### Task
Copying exactly, give the lines in the material below from the one with "4 * ((slen (qr_Payload" to the one with "rewrite !escapeString_plain by", ends included, and nothing besides.

Data to use Block Start

(* ===== verification/Codec.v ===== *)
(** * The on-disk formats of the queue and their round trips

    [json.Marshal] of a queue record, a hold and a back-off is read back by the
    loader as the same value, and the encoded size of a queue record is bounded
    by the constants of courier.go. *)
From S2P Require Import Prelude GoBytes Sha256 Json Routing Refusal Faults Store Queue.
Import Routing Store Queue.

Module Codec.

(** ** Strict decoders of the sidecar records (loadHolds, loadBackoffs) *)
Definition holdNames : list string :=
  ["v"; "queue_record"; "artifact_digest"; "artifact_type"; "refusal_status"; "reason"; "first_held_at_ms"; "acknowledged"].

Definition setHold (n : string) (v : json) (r : HoldRecord) : HoldRecord * bool :=
  let '(MkHold vv qr dg ty st rs fh ak) := r in
  if decide (n = "v") then let '(x, ok) := setInt v vv in (MkHold x qr dg ty st rs fh ak, ok)
  else if decide (n = "queue_record") then let '(x, ok) := setStr v qr in (MkHold vv x dg ty st rs fh ak, ok)
  else if decide (n = "artifact_digest") then let '(x, ok) := setStr v dg in (MkHold vv qr x ty st rs fh ak, ok)
  else if decide (n = "artifact_type") then let '(x, ok) := setStr v ty in (MkHold vv qr dg x st rs fh ak, ok)
  else if decide (n = "refusal_status") then let '(x, ok) := setInt v st in (MkHold vv qr dg ty x rs fh ak, ok)
  else if decide (n = "reason") then let '(x, ok) := setStr v rs in (MkHold vv qr dg ty st x fh ak, ok)
  else if decide (n = "first_held_at_ms") then let '(x, ok) := setInt v fh in (MkHold vv qr dg ty st rs x ak, ok)
  else let '(x, ok) := setBool v ak in (MkHold vv qr dg ty st rs fh x, ok).

Definition decodeHold (raw : string) : option HoldRecord :=
  decodeStruct holdNames true setHold (MkHold 0 "" "" "" 0 "" 0 false) raw.

Definition backoffNames : list string := ["v"; "queue_record"; "not_before_ms"; "attempts"; "retry_after_ms"].

Definition setBackoffField (n : string) (v : json) (r : BackoffRecord) : BackoffRecord * bool :=
  let '(MkBackoff vv qr nb at_ ra) := r in
  if decide (n = "v") then let '(x, ok) := setInt v vv in (MkBackoff x qr nb at_ ra, ok)
  else if decide (n = "queue_record") then let '(x, ok) := setStr v qr in (MkBackoff vv x nb at_ ra, ok)
  else if decide (n = "not_before_ms") then let '(x, ok) := setInt v nb in (MkBackoff vv qr x at_ ra, ok)
  else if decide (n = "attempts") then let '(x, ok) := setInt v at_ in (MkBackoff vv qr nb x ra, ok)
  else let '(x, ok) := setIntPtr v ra in (MkBackoff vv qr nb at_ x, ok).

Definition decodeBackoff (raw : string) : option BackoffRecord :=
  decodeStruct backoffNames true setBackoffField (MkBackoff 0 "" 0 0 None) raw.

(** ** Plain text *)
Lemma plain_hexDigit z : 0 ≤ z < 16 → plain_char (hexDigit z) = true.
Proof.
  intros H. unfold plain_char, hexDigit. destruct (Z.ltb_spec z 10); rewrite bv_bc by lia;
    unfold in_rng; lia.
Qed.

Lemma plain_hexEncode bs : Forall (λ b, 0 ≤ b < 256) bs → plain (hexEncode bs) = true.
Proof.
  induction 1 as [|b bs Hb _ IH]; [done|]. cbn [hexEncode plain].
  rewrite !plain_hexDigit, IH; [done|..]; Z.to_euclidean_division_equations; lia.
Qed.

Lemma plain_sha256Hex s : plain (sha256Hex s) = true.
Proof. apply plain_hexEncode, sha256_range. Qed.

Lemma plain_b64char z : 0 ≤ z < 64 → plain_char (b64char z) = true.
Proof.
  intros H. unfold b64char.
  destruct (Z.ltb_spec z 26), (Z.ltb_spec z 52), (Z.ltb_spec z 62), (Z.eqb_spec z 62); try lia; try done;
    unfold plain_char; rewrite bv_bc by lia; unfold in_rng; lia.
Qed.

Lemma plain_b64Encode s : plain (b64Encode s) = true.
Proof.
  induction s as [|a|a b|a b c r IH] using string_ind3; [done| | |]; cbn [b64Encode plain];
    pose proof (bv_range a); try pose proof (bv_range b); try pose proof (bv_range c);
    rewrite ?plain_b64char by (Z.to_euclidean_division_equations; lia); rewrite ?IH; done.
Qed.

Lemma plain_outbound kind : validQueueArtifactType kind = true → plain kind = true.
Proof.
  unfold validQueueArtifactType, validOutboundArtifactType.
  rewrite !orb_true_iff, !bool_decide_eq_true.
  rewrite !elem_of_cons, elem_of_nil. naive_solver.
Qed.

Lemma plain_payloadDigest p : plain (payloadDigest p) = true.
Proof. unfold payloadDigest. rewrite plain_app, plain_sha256Hex. done. Qed.

(** ** Scalars *)
Lemma setInt_jint n old : 0 ≤ n ≤ i64_max → setInt (jint n) old = (n, true).
Proof. intros H. cbn. by rewrite ParseInt_FormatInt. Qed.

Lemma setIntPtr_jint n old : 0 ≤ n ≤ i64_max → setIntPtr (jint n) old = (Some n, true).
Proof. intros H. cbn. by rewrite ParseInt_FormatInt. Qed.

Lemma setStr_jstr s old : plain s = true → setStr (jstr s) old = (s, true).
Proof. intros H. cbn. by rewrite escapeString_plain, unquote_plain. Qed.

Lemma setBytes_b64 s old : setBytes (JStr (b64Encode s)) old = (s, true).
Proof. cbn. by rewrite unquote_plain, b64Decode_Encode by apply plain_b64Encode. Qed.

Lemma flat_jint n : 0 ≤ n ≤ i64_max → flat_ok (jint n).
Proof. apply FormatInt_num_ok. Qed.

Lemma flat_jstr s : plain s = true → flat_ok (jstr s).
Proof. intros H. cbn. by rewrite escapeString_plain. Qed.

(** One member of a struct with plain names. *)
Lemma decodeMembers_step {R} names strict (set : string → json → R → R * bool) n v l r r' ok ok' :
  plain n = true → n ∈ names → set n v r = (r', ok') →
  decodeMembers names strict set ((n, v) :: l) r ok = decodeMembers names strict set l r' (ok && ok').
Proof.
  intros Hp Hn Hs. cbn [decodeMembers]. rewrite unquote_plain by done. unfold matchField.
  rewrite decide_True by done. by rewrite Hs.
Qed.

Ltac decode_step :=
  erewrite decodeMembers_step;
  [ | reflexivity | set_solver
    | cbn [setRecord setHold setBackoffField]; repeat (first [rewrite decide_True by done | rewrite decide_False by done]);
      rewrite ?setInt_jint, ?setStr_jstr, ?setBytes_b64, ?setIntPtr_jint by done; reflexivity ].

(** ** Queue records *)
Record record_wf (r : queueRecord) : Prop := {
  rw_v : qr_V r = queueRecordVersion;
  rw_type : validQueueArtifactType (qr_Type r) = true;
  rw_id : qr_ID r = artifactID (qr_Type r) (qr_Payload r);
  rw_payload : qr_Payload r ≠ "";
  rw_seq : 0 < qr_QueueSeq r ≤ i64_max;
  rw_at : 0 < qr_EnqueuedAtMS r ≤ i64_max }.

Lemma record_wf_plain r : record_wf r → plain (qr_ID r) = true ∧ plain (qr_Type r) = true.
Proof. intros []. split; [rewrite rw_id0; apply plain_sha256Hex|by apply plain_outbound]. Qed.

Lemma decode_encode_record r : record_wf r → decodeRecord (encodeRecord r) = Some r.
Proof.
  intros Hwf. destruct (record_wf_plain r Hwf) as [Hid Hty]. destruct Hwf.
  unfold decodeRecord, decodeStruct, encodeRecord. rewrite parse_print_flat; [|done|].
  - destruct r as [v id ty sq_ at_ pl]. unfold recordMembers, recordNames.
    cbn [qr_V qr_ID qr_Type qr_QueueSeq qr_EnqueuedAtMS qr_Payload] in *.
    assert (0 ≤ v ≤ i64_max) by (rewrite rw_v0; done).
    assert (0 ≤ sq_ ≤ i64_max) by lia. assert (0 ≤ at_ ≤ i64_max) by lia.
    do 6 decode_step. done.
  - unfold recordMembers. repeat (apply Forall_cons; split; [split; [done|]|]); try done; cbn [snd].
    + apply flat_jint. by rewrite rw_v0.
    + by apply flat_jstr.
    + by apply flat_jstr.
    + apply flat_jint. lia.
    + apply flat_jint. lia.
    + apply plain_b64Encode.
Qed.

(** ** Holds and back-offs *)
Lemma Held_plain status reason : Refusal.Held status reason = true → plain reason = true.
Proof.
  intros H. assert (reason ∈ Refusal.vocabulary) as Hv.
  { unfold Refusal.Held in H. case_decide as E; [subst; set_solver|].
    destruct (status =? 0).
    - apply andb_true_iff in H as [_ H%bool_decide_eq_true]. rewrite <-H. apply Refusal.RecordedReason_vocabulary.
    - apply andb_true_iff in H as [H _]. by eapply Refusal.admits_vocabulary. }
  assert (forallb plain Refusal.vocabulary = true) as Hall by (vm_compute; done).
  rewrite forallb_forall in Hall. apply Hall. by apply list_elem_of_In.
Qed.

Ltac check_step H :=
  match type of H with
  | (if negb ?b then _ else _) = Ok _ => destruct b eqn:?; [cbn [negb] in H|discriminate H]
  | (if ?b then _ else _) = Ok _ => destruct b eqn:?; [discriminate H|]
  end.

Lemma validateHold_inv r queued :
  validateHoldRecord r queued = Ok tt →
  h_V r = holdRecordVersion ∧ h_QueueRecord r = qr_ID queued ∧
  h_ArtifactDigest r = payloadDigest (qr_Payload queued) ∧ h_ArtifactType r = qr_Type queued ∧
  Refusal.Held (h_RefusalStatus r) (h_Reason r) = true ∧ heldRefusalStatus (h_RefusalStatus r) = true ∧
  0 < h_FirstHeldAtMS r ≤ MaxSafeInteger.
Proof.
  unfold validateHoldRecord. intros H. repeat check_step H.
  repeat match goal with
  | H : bool_decide _ = true |- _ => apply bool_decide_eq_true in H
  | H : (_ =? _) = true |- _ => apply Z.eqb_eq in H
  | H : _ || _ = false |- _ => apply orb_false_iff in H as [? ?]
  end. split_and!; try done; lia.
Qed.

Lemma decode_encode_hold r queued :
  record_wf queued → validateHoldRecord r queued = Ok tt → decodeHold (encodeHold r) = Some r.
Proof.
  intros Hwf (Hv & Hq & Hd & Ht & Hh & Hs & Hf)%validateHold_inv.
  destruct (record_wf_plain _ Hwf) as [Hid Hty].
  apply Held_plain in Hh. unfold MaxSafeInteger in Hf.
  assert (0 ≤ h_RefusalStatus r ≤ i64_max) as Hst.
  { unfold heldRefusalStatus in Hs. unfold i64_max. lia. }
  assert (0 ≤ h_FirstHeldAtMS r ≤ i64_max) as Hfh by (unfold i64_max; lia).
  assert (0 ≤ h_V r ≤ i64_max) as Hvv by (rewrite Hv; done).
  assert (plain (h_QueueRecord r) = true) by congruence.
  assert (plain (h_ArtifactDigest r) = true) by (rewrite Hd; apply plain_payloadDigest).
  assert (plain (h_ArtifactType r) = true) by congruence.
  unfold decodeHold, decodeStruct, encodeHold. rewrite parse_print_flat; [|done|].
  - clear Hv Hq Hd Ht. destruct r. unfold holdMembers, holdNames.
    cbn [h_V h_QueueRecord h_ArtifactDigest h_ArtifactType h_RefusalStatus h_Reason h_FirstHeldAtMS h_Acknowledged] in *.
    do 8 decode_step. done.
  - unfold holdMembers. repeat (apply Forall_cons; split; [split; [done|]|]); try done; cbn [snd];
      first [by apply flat_jint | by apply flat_jstr].
Qed.

Lemma validateBackoff_inv r :
  validateBackoffRecord r = Ok tt →
  (b_V r = backoffRecordV1 ∧ b_RetryAfterMS r = None ∨ b_V r = backoffRecordV2 ∧ is_Some (b_RetryAfterMS r)) ∧
  0 < b_NotBeforeMS r ≤ MaxSafeInteger ∧ 1 ≤ b_Attempts r ≤ maxBackoffAttempts ∧
  (∀ ms, b_RetryAfterMS r = Some ms → 1 ≤ ms ≤ maxRetryAfterMS).
Proof.
  unfold validateBackoffRecord. intros H. repeat check_step H.
  repeat match goal with H : _ || _ = false |- _ => apply orb_false_iff in H as [? ?] end.
  assert (b_V r = backoffRecordV1 ∨ b_V r = backoffRecordV2) as Hv by lia.
  destruct (b_RetryAfterMS r) as [ms|] eqn:Er; cbn [from_option id negb andb] in *; unfold backoffRecordV1, backoffRecordV2 in *.
  - split_and!; [right; split; [lia|eauto]|lia..|]. intros ? [= <-]. lia.
  - split_and!; [left; split; [lia|done]|lia..|done].
Qed.

Lemma decode_encode_backoff r :
  plain (b_QueueRecord r) = true → validateBackoffRecord r = Ok tt → decodeBackoff (encodeBackoff r) = Some r.
Proof.
  intros Hq (Hv & Hn & Ha & Hr)%validateBackoff_inv.
  unfold MaxSafeInteger in Hn. unfold maxBackoffAttempts in Ha. unfold maxRetryAfterMS in Hr.
  assert (0 ≤ b_V r ≤ i64_max) by (unfold i64_max; destruct Hv as [[-> _]|[-> _]]; done).
  assert (0 ≤ b_NotBeforeMS r ≤ i64_max) by (unfold i64_max; lia).
  assert (0 ≤ b_Attempts r ≤ i64_max) by (unfold i64_max; lia).
  unfold decodeBackoff, decodeStruct, encodeBackoff.
  destruct r as [v qr nb at_ [ra|]]; unfold backoffMembers;
    cbn [b_V b_QueueRecord b_NotBeforeMS b_Attempts b_RetryAfterMS] in *.
  - assert (0 ≤ ra ≤ i64_max) by (specialize (Hr ra eq_refl); unfold i64_max; lia).
    rewrite parse_print_flat; [|done|].
    + unfold backoffNames. cbn [app]. do 5 decode_step. done.
    + cbn [app]. repeat (apply Forall_cons; split; [split; [done|]|]); try done; cbn [snd];
        first [by apply flat_jint | by apply flat_jstr].
  - rewrite parse_print_flat; [|done|].
    + unfold backoffNames. cbn [app]. do 4 decode_step. done.
    + cbn [app]. repeat (apply Forall_cons; split; [split; [done|]|]); try done; cbn [snd];
        first [by apply flat_jint | by apply flat_jstr].
Qed.

(** ** The encoded size of a queue record *)
Lemma slen_encodeRecord r :
  record_wf r →
  slen (encodeRecord r) =
    slen (dq "{'v':1,'id':'") + 64 + slen (dq "','artifact_type':'") + slen (qr_Type r) +
    slen (dq "','queue_seq':") + slen (FormatInt (qr_QueueSeq r)) +
    slen (dq ",'enqueued_at_ms':") + slen (FormatInt (qr_EnqueuedAtMS r)) +
    slen (dq ",'payload':'") + 4 * ((slen (qr_Payload r) + 2) / 3) + slen (dq "'}").
Proof.
  intros Hwf. destruct (record_wf_plain r Hwf) as [Hid Hty]. destruct Hwf.
  unfold encodeRecord, recordMembers, jint, jstr. cbn [print map String.concat fst snd].
  rewrite !escapeString_plain by done. unfold quoted.
  repeat (rewrite slen_app || rewrite sapp_cons || rewrite slen_cons).
  rewrite slen_b64Encode, rw_v0, rw_id0. unfold artifactID. rewrite slen_sha256Hex.
  change (slen (dq "{'v':1,'id':'")) with 13. change (slen (dq "','artifact_type':'")) with 19.
  change (slen (dq "','queue_seq':")) with 14. change (slen (dq ",'enqueued_at_ms':")) with 18.
  change (slen (dq ",'payload':'")) with 12. change (slen (dq "'}")) with 2.
  change (slen (FormatInt queueRecordVersion)) with 1. change (slen "") with 0. lia.
Qed.

(** No admissible record is larger than the bound for its lane. *)
Lemma encodeRecord_bound r :
  record_wf r → validOutboundArtifactType (qr_Type r) = true → slen (qr_Payload r) ≤ maxArtifactBytes →
  slen (encodeRecord r) ≤
    match LaneOf (qr_Type r) with LaneRegistration => maxQueueRecordBytes | LaneEvidence => maxEvidenceRecordBytes end.
Proof.
  intros Hwf Ht Hp. rewrite slen_encodeRecord by done. destruct Hwf.
  pose proof (slen_FormatInt (qr_QueueSeq r) ltac:(lia)).
  pose proof (slen_FormatInt (qr_EnqueuedAtMS r) ltac:(lia)).
  assert ((slen (qr_Payload r) + 2) / 3 ≤ (maxArtifactBytes + 2) / 3) by (apply Z.div_le_mono; lia).
  unfold maxQueueRecordBytes, maxEvidenceRecordBytes, maxRecordOverhead, LaneOf.
  apply bool_decide_eq_true in Ht. rewrite !elem_of_cons, elem_of_nil in Ht.
  destruct Ht as [Ht|[Ht|[Ht|[]]]]; rewrite Ht; cbn [decide].
  - rewrite decide_False by done. lia.
  - rewrite decide_True by done. lia.
  - rewrite decide_False by done.
    change (slen ArtifactCheckpoint) with 10. change (slen ArtifactDeliveryEnvelope) with 17. lia.
Qed.
End Codec.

Data to use Block End

### Answer section
    slen (dq ",'payload':'") + 4 * ((slen (qr_Payload r) + 2) / 3) + slen (dq "'}").
Proof.
  intros Hwf. destruct (record_wf_plain r Hwf) as [Hid Hty]. destruct Hwf.
  unfold encodeRecord, recordMembers, jint, jstr. cbn [print map String.concat fst snd].
  rewrite !escapeString_plain by done. unfold quoted.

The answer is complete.